The target/start script is similar to sbt run but it doesn't rely on SBT. sbt run is not recommended for production use because it keeps SBT itself in-memory. target/start is intended to run an app in production.

The plugin adds a task start-script which generates target/start . It also adds a stage task, aliased to the start-script task.

This is what Heroku uses to run Scala apps.

I've used retronym 's sbt-onejar plugin to create executable jars with all dependencies included (much like the Assembly plugin for Maven).

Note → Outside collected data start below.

Definition insert_asset (o : Origin) (id : AssetId) (location : XcmAssetId) : XM unit :=
  xcm_origin o ;; modify (λ c, c <| ParachainAssets ::= <[id := location]> |>).

(** ** [TransactAsset] *)
Definition get_amount (f : Fungibility) : option Z :=
  match f with Fungible n => Some n | NonFungible => None end.

Definition new_random_id (prefix : option (byte_array 4)) : XM H160 :=
  modify (λ c, c <| RandomnessNonce ::= λ n, wrap 32 (n + 1) |>) ;;
  c ← get_state;
  let entropy := blake2_128 (le_bytes 1 (SubstrateNetworkId cfg) ++ le_bytes 4 (RandomnessNonce c)) in
  mret (vapp (default (vreplicate 4 x00) prefix) entropy : H160).

(** [extract_data_from_multilocation] *)
Definition extract_data_from_multilocation (l : MultiLocation) : option (AccountId * ExtraData) :=
  if negb (parents l =? 0) then None
  else match as_account l, as_account_pallet l with
       | Some (known, id), _ => if known : bool then Some (id, NoExtra) else None
       | None, Some (known, id) => if known : bool then Some (id, DirectDeposit) else None
       | None, None => None
       end.

Definition deposit_asset (what : MultiAsset) (who : MultiLocation) : XM unit :=
  asset_id ← generate_asset_id_for_parachain (ma_id what);
  match SiblingAddressConverter who with
  | Some account =>
      amount ← ok_or (get_amount (ma_fun what)) (Trap 101);
      swallow (mint_to asset_id amount account)
  | None =>
      re ← ok_or (extract_data_from_multilocation who) (Trap 99);
      let '(recipient, extra) := re in
      amount ← ok_or (get_amount (ma_fun what)) (Trap 101);
      asset_id ← generate_asset_id_for_parachain (ma_id what);
      id ← new_random_id None;
      map_err (λ _, Trap 102) (out_call (out_execute_withdrawals (SubstrateNetworkId cfg)
        (enc_deposits [mkTheaDeposit id recipient asset_id amount extra])))
  end.

Definition withdraw_asset (what : MultiAsset) (who : MultiLocation) : XM MultiAsset :=
  who_account ← ok_or (AccountIdConvert who) FailedToDecode;
  amount ← ok_or (get_amount (ma_fun what)) (Trap 101);
  asset_id ← generate_asset_id_for_parachain (ma_id what);
  map_err (λ _, Trap 110) (resolver_call
    (resolver_withdraw_parachain (NativeAssetId cfg) (asset_into_u128 asset_id) amount who_account)) ;;
  mret what.

Definition transfer_asset (asset : MultiAsset) (from to : MultiLocation) : XM MultiAsset :=
  from ← ok_or (AccountIdConvert from) FailedToDecode;
  to ← ok_or (AccountIdConvert to) FailedToDecode;
  amount ← ok_or (get_amount (ma_fun asset)) (Trap 101);
  asset_id ← generate_asset_id_for_parachain (ma_id asset);
  map_err (λ _, Trap 102) (resolver_call
    (resolve_transfer (NativeAssetId cfg) (asset_into_u128 asset_id) from to amount)) ;;
  mret asset.

(** ** Withdrawals that arrive over the bridge *)

(** Queues a withdrawal at a block. *)
Definition push_pending (n : Z) (l : list TheaWithdraw) : XM unit :=
  modify (λ c, c <| PendingWithdrawals ::= <[n := pending_at c n ++ l]> |>).

(** [TheaIncomingExecutor::execute_deposits] *)
Definition execute_deposits (network : Z) (deposits : bytes) : XM unit :=
  deposits ← ok_or (dec_withdrawals deposits) DecodeFailed;
  ensure (length deposits <=? MaxWithdrawalsPerBlock cfg)%nat BatchTooLarge ;;
  c ← get_state;
  let at_block :=
    sat_add 32 (saturated_into 32 (x_block c)) (saturated_into 32 (WithdrawalExecutionBlockDiff cfg)) in
  for_each deposits (λ deposit, push_pending at_block [deposit]).

Definition block_by_ele (n : Z) (index : nat) : XM unit :=
  c ← get_state;
  w ← ok_or (pending_at c n !! index) IndexNotFound;
  modify (λ c, c <| PendingWithdrawals ::= <[n := <[index := block_withdrawal w]> (pending_at c n)]> |>).

Definition insert_pending_withdrawal (n : Z) (w : TheaWithdraw) : XM unit :=
  modify (λ c, c <| PendingWithdrawals ::= <[n := [w]]> |>).

Definition insert_parachain_asset (asset : XcmAssetId) (id : AssetId) : XM unit :=
  modify (λ c, c <| ParachainAssets ::= <[id := asset]> |>).

Definition get_destination_account (l : MultiLocation) : option AccountId :=
  if parents l =? 0 then snd <$> as_account l else None.

Definition is_polkadex_parachain_destination (d : VersionedMultiLocation) : bool :=
  match versioned_try_into d with Some l => parents l =? 0 | None => false end.

Definition handle_deposit (w : TheaWithdraw) (d : VersionedMultiLocation) : XM unit :=
  l ← ok_or (versioned_try_into d) UnableToConvertToMultiLocation;
  account ← ok_or (get_destination_account l) UnableToConvertToAccount;
  mint_to (tw_asset_id w) (tw_amount w) account.

(** [if m.is_err() { failed.push(w) }]: the withdrawals that are pushed *)
Definition failing (w : TheaWithdraw) (m : XM unit) : XM (list TheaWithdraw) := λ c,
  match m c with
  | (Ok _, c') => (Ok [], c')
  | (Err _, c') => (Ok [w], c')
  | (Panic, c') => (Panic, c')
  end.

(** One turn of the loop: the withdrawals it adds to the failed ones *)
Definition process_withdrawal (w : TheaWithdraw) : XM (list TheaWithdraw) :=
  if tw_is_blocked w then mret [w]
  else match versioned_decode (tw_destination w) with
  | None => mret [w]
  | Some d =>
      if is_polkadex_parachain_destination d then failing w (handle_deposit w d)
      else
        c ← get_state;
        let pallet := AssetHandlerAccount cfg in
        match tw_fee_asset_id w, tw_fee_amount w with
        | Some fee_asset, Some fee_amount =>
            match ParachainAssets c !! tw_asset_id w, ParachainAssets c !! fee_asset with
            | Some _, Some _ =>
                f1 ← failing w (mint_to (tw_asset_id w) (tw_amount w) pallet);
                f2 ← failing w (mint_to fee_asset fee_amount pallet);
                mret (f1 ++ f2)
            | _, _ => mret []
            end
        | _, _ =>
            match ParachainAssets c !! tw_asset_id w with
            | None => mret [w]
            | Some _ =>
                match versioned_v3 d with
                | None => mret [w]
                | Some l =>
                    f1 ← match SiblingAddressConverter l, tw_asset_id w with
                         | Some sovereign, Polkadex =>
                             failing w (mint_to (tw_asset_id w) (tw_amount w) sovereign)
                         | _, _ => mret []
                         end;
                    f2 ← failing w (mint_to (tw_asset_id w) (tw_amount w) pallet);
                    mret (f1 ++ f2)
                end
            end
        end
  end.

(** The withdrawals are popped from the end. *)
Fixpoint process_all (l : list TheaWithdraw) : XM (list TheaWithdraw) :=
  match l with
  | [] => mret []
  | w :: l => f ← process_withdrawal w; rest ← process_all l; mret (f ++ rest)
  end.

Definition handle_new_pending_withdrawals (n : Z) : XM unit :=
  c ← get_state;
  let all := pending_at c n in
  let split := (length all - MaxWithdrawalsPerBlock cfg)%nat in
  let overflow := take split all in
  modify (λ c, c <| PendingWithdrawals ::= delete n |>) ;;
  (if bool_decide (overflow = []) then mret tt else push_pending (sat_add 32 n 1) overflow) ;;
  failed ← process_all (reverse (drop split all));
  if bool_decide (failed = []) then mret tt
  else modify (λ c, c <| FailedWithdrawals ::= <[n := failed]> |>).

(** [on_initialize] *)
Definition xcm_on_initialize (n : Z) : XM unit := handle_new_pending_withdrawals n.
End xcm_helper.

(** ** A concrete instance, to evaluate the model

    A destination is a tag, for an account of this chain or for a sibling chain, and
    its account; a message holds one withdrawal. *)
Module RefXcm.
Import RefBank.

Inductive location : Type := LHere | LAccount (a : AccountId) | LPara (id : Z).
#[export] Instance location_eq_dec : EqDecision location.
Proof. solve_decision. Defined.

Definition account_of (l : location) : option AccountId :=
  match l with LAccount a => Some a | _ => None end.

#[export] Instance ref_xcm : Xcm := {|
  MultiLocation := location;
  parents l := match l with LPara _ => 1 | _ => 0 end;
  as_account l := (true,.) <$> account_of l;
  as_account_pallet _ := None;
  here := LHere;
  sibling := LPara;
  VersionedMultiLocation := location;
  versioned_decode l :=
    match l with
    | x00 :: l => Some (LAccount (pad 32 l))
    | x01 :: _ => Some (LPara 1)
    | _ => None
    end;
  versioned_try_into := Some;
  versioned_v3 := Some;
  SiblingAddressConverter l := match l with LPara _ => Some (pad 32 [xff]) | _ => None end;
  AccountIdConvert := account_of;
  enc_location _ := [];
  enc_deposits _ := [];
  dec_withdrawals l :=
    match l with
    | [] => None
    | n :: dest => Some [mkTheaWithdraw (vreplicate 20 x00) (Asset 5) (Z.of_N (Byte.to_N n)) dest
                           None None false NoExtra]
    end;
|}.

#[export] Instance ref_registry : AssetRegistry := λ _ _, true.
#[export] Instance ref_registry_laws : AssetRegistryLaws.
Proof. split; [done..|]. intros b x a n. cbn. by case_match. Qed.

#[export] Instance ref_out : OutgoingExecutor := {|
  Out := list (Z * bytes);
  OutError := unit;
  out_execute_withdrawals n data l := (Ok tt, l ++ [(n, data)]);
|}.
End RefXcm.
(* ===== verification/CleanupProps.v ===== *)
(** * Properties of the runtime upgrade

    The loop over the vesting schedules returns and removes exactly the locks it finds;
    the whole sequence of migrations releases the locks the removed pallets would
    release, clears the storage they left, and does nothing when it runs again. *)

From S2P Require Import Prelude Assets Types Chain Locks Migration Rewards Upgrade RawStorage Cleanup.

Section props.
Context {LC : LockableCurrency} {SA : SystemAccounts} {RS : RawStorage} {KI : KeyIds}
  {SP : SessionPallet} {FM : FrameMigrations}.
Context {LL : LockableCurrencyLaws} {SL : SystemAccountsLaws} {RSL : RawStorageLaws}
  {SPL : SessionPalletLaws} {FML : FrameMigrationsLaws}.
Implicit Types (g : Ledger) (s : Upgrading) (r : Raw) (k : bytes).

(** ** The vesting locks *)
Definition remove_locks (id : LockIdentifier) (l : list AccountId) (g : Ledger) : Ledger :=
  foldl (λ g a, remove_lock id a g) g l.



(** The accounts with a vesting schedule *)
Definition vesting_holders r : list AccountId :=
  omap vesting_account (keys_below r SCHEDULES_PREFIX).

Lemma orml_fold ks g c w n :
  foldl (λ l k, orml_step k l) (mkOrmlLoop g c w n) ks
  = let l := omap vesting_account ks in
    mkOrmlLoop (remove_locks VESTING_LOCK_ID l g) (c + Z.of_nat (length l))
      (w + Z.of_nat (length l)) (n + Z.of_nat (length ks)).
Proof.
  revert g c w n. induction ks as [|k ks IH]; intros g c w n; cbn; [by rewrite !Z.add_0_r|].
  unfold orml_step at 2. cbn. destruct (vesting_account k) as [a|]; rewrite IH; cbn; f_equal; lia.
Qed.

Lemma clear_orml_run s :
  spec_of s ≤ 391 →
  clear_orml_vesting_locks s =
    Some (s <| up_legacy ::= λ lg, lg <| lg_ledger ::= remove_locks VESTING_LOCK_ID (vesting_holders (up_raw s)) |> |>
            <| up_raw ::= λ r, (clear_prefix PALLET_PREFIX r).2 |>,
          (Z.of_nat (length (keys_below (up_raw s) SCHEDULES_PREFIX)) + 1,
           Z.of_nat (length (vesting_holders (up_raw s))) + (clear_prefix PALLET_PREFIX (up_raw s)).1)).
Proof.
  intros Hs. unfold clear_orml_vesting_locks. rewrite (proj2 (Z.ltb_ge _ _)) by done.
  rewrite key_loop_keys_below. cbn [mbind option_bind].
  rewrite orml_fold. destruct s as [lg r vs se me pr gr tr]. unfold setter. cbn. by destruct (clear_prefix PALLET_PREFIX r).
Qed.





(** ** The whole sequence

    Its result, written out for an upgrade from a specification up to 391, and for a
    later one. *)
Definition bump (p : string) (m : gmap string Z) : gmap string Z :=
  if default 0 (m !! p) <? in_code_storage_version p then <[p := in_code_storage_version p]> m else m.
Definition bumped (m : gmap string Z) : gmap string Z := foldl (λ m p, bump p m) m all_bumps.

Definition pallets_removed r : Raw :=
  remove_pallet RandomnessCollectiveFlipStr (remove_pallet OrderbookCommitteeStr r).
Definition swept r : Raw :=
  (clear_prefix (storage_prefix (bytes_of "Offences") (bytes_of "Reports"))
     (pallets_removed (clear_prefix (vec_to_list (twox_128 (bytes_of "Sudo"))) r).2)).2.
Definition unlocked s : Legacy :=
  clear_rewards_and_migration_locks
    ((fix_balances_frozen (up_legacy s)) <| lg_ledger ::=
       remove_locks VESTING_LOCK_ID (vesting_holders (swept (up_raw s))) |>).

Lemma fix_frozen_spec lg :
  last_runtime_upgrade_spec_version (fix_balances_frozen lg) = last_runtime_upgrade_spec_version lg.
Proof. unfold fix_balances_frozen. by case_match. Qed.
Lemma clear_spec lg :
  last_runtime_upgrade_spec_version (clear_rewards_and_migration_locks lg)
  = last_runtime_upgrade_spec_version lg.
Proof. unfold clear_rewards_and_migration_locks. by case_match. Qed.

(** Each migration on a state given by its parts *)
Section steps.
Variables (lg : Legacy) (r : Raw) (vs : gmap string Z) (se : Session) (me : list AccountId)
  (pr : option AccountId) (gr : Grandpa) (tr : Treasury).
Let spec := last_runtime_upgrade_spec_version lg.
Definition session_after (lg : Legacy) (se : Session) : Session :=
  if UPGRADE_SESSION_KEYS_FROM_SPEC <? last_runtime_upgrade_spec_version lg then se
  else upgrade_keys transform_session_keys se.
Definition prime_after (me : list AccountId) (pr : option AccountId) : option AccountId :=
  p ← pr; if bool_decide (p ∈ me) then Some p else None.

Lemma session_step :
  upgrade_session_keys (mkUpgrading lg r vs se me pr gr tr)
  = mkUpgrading lg r vs (session_after lg se) me pr gr tr.
Proof. unfold upgrade_session_keys, session_after, spec_of. cbn. by case_match. Qed.
Lemma sudo_step :
  clear_legacy_sudo_key (mkUpgrading lg r vs se me pr gr tr)
  = mkUpgrading lg (if 391 <? spec then r else (clear_prefix (vec_to_list (twox_128 (bytes_of "Sudo"))) r).2)
      vs se me pr gr tr.
Proof. unfold clear_legacy_sudo_key, CLEAR_LEGACY_SUDO_KEY_FROM_SPEC, spec, spec_of. cbn. by case_match. Qed.
Lemma version_step p :
  storage_version_migration p (mkUpgrading lg r vs se me pr gr tr)
  = mkUpgrading lg r (bump p vs) se me pr gr tr.
Proof. unfold storage_version_migration, on_chain_storage_version, bump. cbn. by case_match. Qed.
Lemma prime_step :
  fix_council_prime (mkUpgrading lg r vs se me pr gr tr)
  = mkUpgrading lg r vs se me (if 391 <? spec then pr else prime_after me pr) gr tr.
Proof.
  unfold fix_council_prime, spec, spec_of, prime_after, FIX_COUNCIL_PRIME_FROM_SPEC. cbn.
  case_match; [done|]. destruct pr as [p|]; cbn; [by case_bool_decide|done].
Qed.
Lemma offences_step :
  clear_offence_reports (mkUpgrading lg r vs se me pr gr tr)
  = mkUpgrading lg (if 391 <? spec then r
      else (clear_prefix (storage_prefix (bytes_of "Offences") (bytes_of "Reports")) r).2)
      vs se me pr gr tr.
Proof. unfold clear_offence_reports, CLEAR_OFFENCE_REPORTS_FROM_SPEC, spec, spec_of. cbn. by case_match. Qed.
Lemma pallet_step n :
  clear_pallet n (mkUpgrading lg r vs se me pr gr tr)
  = mkUpgrading lg (remove_pallet n r) vs se me pr gr tr.
Proof. reflexivity. Qed.
Lemma grandpa_step :
  run_grandpa (mkUpgrading lg r vs se me pr gr tr)
  = mkUpgrading lg r vs se me pr (migrate_v4_to_v5 gr) tr.
Proof. reflexivity. Qed.
Lemma legacy_step f :
  on_legacy f (mkUpgrading lg r vs se me pr gr tr) = mkUpgrading (f lg) r vs se me pr gr tr.
Proof. reflexivity. Qed.
Lemma treasury_step :
  run_treasury (mkUpgrading lg r vs se me pr gr tr)
  = let tg := cleanup_proposals (tr, lg_ledger lg) in
    mkUpgrading (lg <| lg_ledger := tg.2 |>) r vs se me pr gr tg.1.
Proof. unfold run_treasury, ledger_of. cbn. by destruct (cleanup_proposals _). Qed.
End steps.

Lemma versions_step lg r vs se me pr gr tr l :
  foldl (λ s p, storage_version_migration p s) (mkUpgrading lg r vs se me pr gr tr) l
  = mkUpgrading lg r (foldl (λ m p, bump p m) vs l) se me pr gr tr.
Proof. revert vs. induction l as [|p l IH]; intros vs; cbn; [done|]. by rewrite version_step. Qed.

(** The sequence up to the vesting locks *)
Lemma migrations_first lg r vs se me pr gr tr :
  let early := 391 <? last_runtime_upgrade_spec_version lg in
  Migrations (mkUpgrading lg r vs se me pr gr tr) =
    (sw ← clear_orml_vesting_locks
       (mkUpgrading (fix_balances_frozen lg) (if early then pallets_removed r else swept r) (bumped vs)
          (session_after lg se) me (if early then pr else prime_after me pr) (migrate_v4_to_v5 gr) tr);
     Some (run_treasury (on_legacy clear_rewards_and_migration_locks sw.1))).
Proof.
  intros early. unfold Migrations.
  rewrite session_step, sudo_step, !pallet_step, !version_step, grandpa_step, !version_step,
    versions_step, legacy_step, prime_step, offences_step, fix_frozen_spec.
  fold early. unfold bumped, all_bumps. rewrite foldl_app. cbn [foldl].
  destruct early; reflexivity.
Qed.

Lemma migrations_early s :
  spec_of s ≤ 391 →
  let tg := cleanup_proposals (up_treasury s, lg_ledger (unlocked s)) in
  Migrations s = Some (mkUpgrading ((unlocked s) <| lg_ledger := tg.2 |>)
    (clear_prefix PALLET_PREFIX (swept (up_raw s))).2 (bumped (up_versions s))
    (session_after (up_legacy s) (up_session s)) (council_members s)
    (prime_after (council_members s) (council_prime s)) (migrate_v4_to_v5 (up_grandpa s)) tg.1).
Proof.
  intros Hs. destruct s as [lg r vs se me pr gr tr]. unfold spec_of in Hs. cbn in Hs.
  rewrite migrations_first, (proj2 (Z.ltb_ge _ _)) by done.
  rewrite clear_orml_run by (unfold spec_of; cbn; by rewrite fix_frozen_spec).
  cbn [mbind option_bind fst]. unfold setter at 1. rewrite legacy_step, treasury_step. reflexivity.
Qed.

Lemma migrations_late s :
  391 < spec_of s →
  let tg := cleanup_proposals (up_treasury s, ledger_of s) in
  Migrations s = Some (mkUpgrading ((up_legacy s) <| lg_ledger := tg.2 |>)
    (pallets_removed (up_raw s)) (bumped (up_versions s)) (up_session s) (council_members s)
    (council_prime s) (migrate_v4_to_v5 (up_grandpa s)) tg.1).
Proof.
  intros Hs. destruct s as [lg r vs se me pr gr tr]. unfold spec_of in Hs. cbn in Hs.
  assert ((391 <? last_runtime_upgrade_spec_version lg) = true) as H391 by (by apply Z.ltb_lt).
  assert (fix_balances_frozen lg = lg) as Hfix.
  { unfold fix_balances_frozen, FIX_BALANCES_FROZEN_FROM_SPEC. by rewrite H391. }
  assert (clear_rewards_and_migration_locks lg = lg) as Hclear.
  { unfold clear_rewards_and_migration_locks, CLEAR_REWARDS_AND_MIGRATION_LOCKS_FROM_SPEC. by rewrite H391. }
  assert (session_after lg se = se) as Hse.
  { unfold session_after, UPGRADE_SESSION_KEYS_FROM_SPEC. rewrite (proj2 (Z.ltb_lt _ _)); [done|lia]. }
  rewrite migrations_first, H391, Hfix, Hse.
  unfold clear_orml_vesting_locks, spec_of at 1. cbn [up_legacy]. rewrite H391.
  cbn [mbind option_bind fst]. by rewrite legacy_step, Hclear, treasury_step.
Qed.

(** *** Storage versions *)
Lemma bump_lookup p q m :
  default 0 (bump p m !! q)
  = if decide (q = p) then Z.max (default 0 (m !! p)) (in_code_storage_version p) else default 0 (m !! q).
Proof.
  unfold bump. destruct (Z.ltb_spec (default 0 (m !! p)) (in_code_storage_version p)) as [Hlt|Hge];
    case_decide as Hq; subst; rewrite ?lookup_insert_eq, ?lookup_insert_ne by done; cbn; lia || done.
Qed.

Lemma bump_mono p q m : default 0 (m !! q) ≤ default 0 (bump p m !! q).
Proof. rewrite bump_lookup. case_decide; subst; lia. Qed.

It's very simple and well documented.

If you want to create a 'fat' jar containing all your application and your dependencies, you can use the sbt-assembly plugin . Then you can run your application as a standard jar without sbt.

You can also create a task to create a file to launch the app. @Kipton Barros posted this in How do I run an sbt main class from the shell as normal command-line program? :

  val MkUnixlauncher = config("mkunixlauncher") extend(Compile)
  val mkunixlauncher = TaskKey[Unit]("mkunixlauncher")
  val mkunixlauncherTask = mkunixlauncher <<= (target, fullClasspath in Runtime) map { (target, cp) =>
    def writeFile(file: File, str: String) {
      val writer = new PrintWriter(file)
      writer.println(str)
      writer.close()
    }
    val cpString = cp.map(_.data).mkString(System.getProperty("path.separator"))
    val launchString = """
CLASSPATH="%s"
scala -usejavacp -Djava.class.path="${CLASSPATH}" "$@"
""".format(cpString)
    val targetFile = (target / "scala-sbt").asFile
    writeFile(targetFile, launchString)
    targetFile.setExecutable(true)
  }

That creates a file named scala-sbt in your target directory that has the classpath set properly to run the app. Tweak to taste.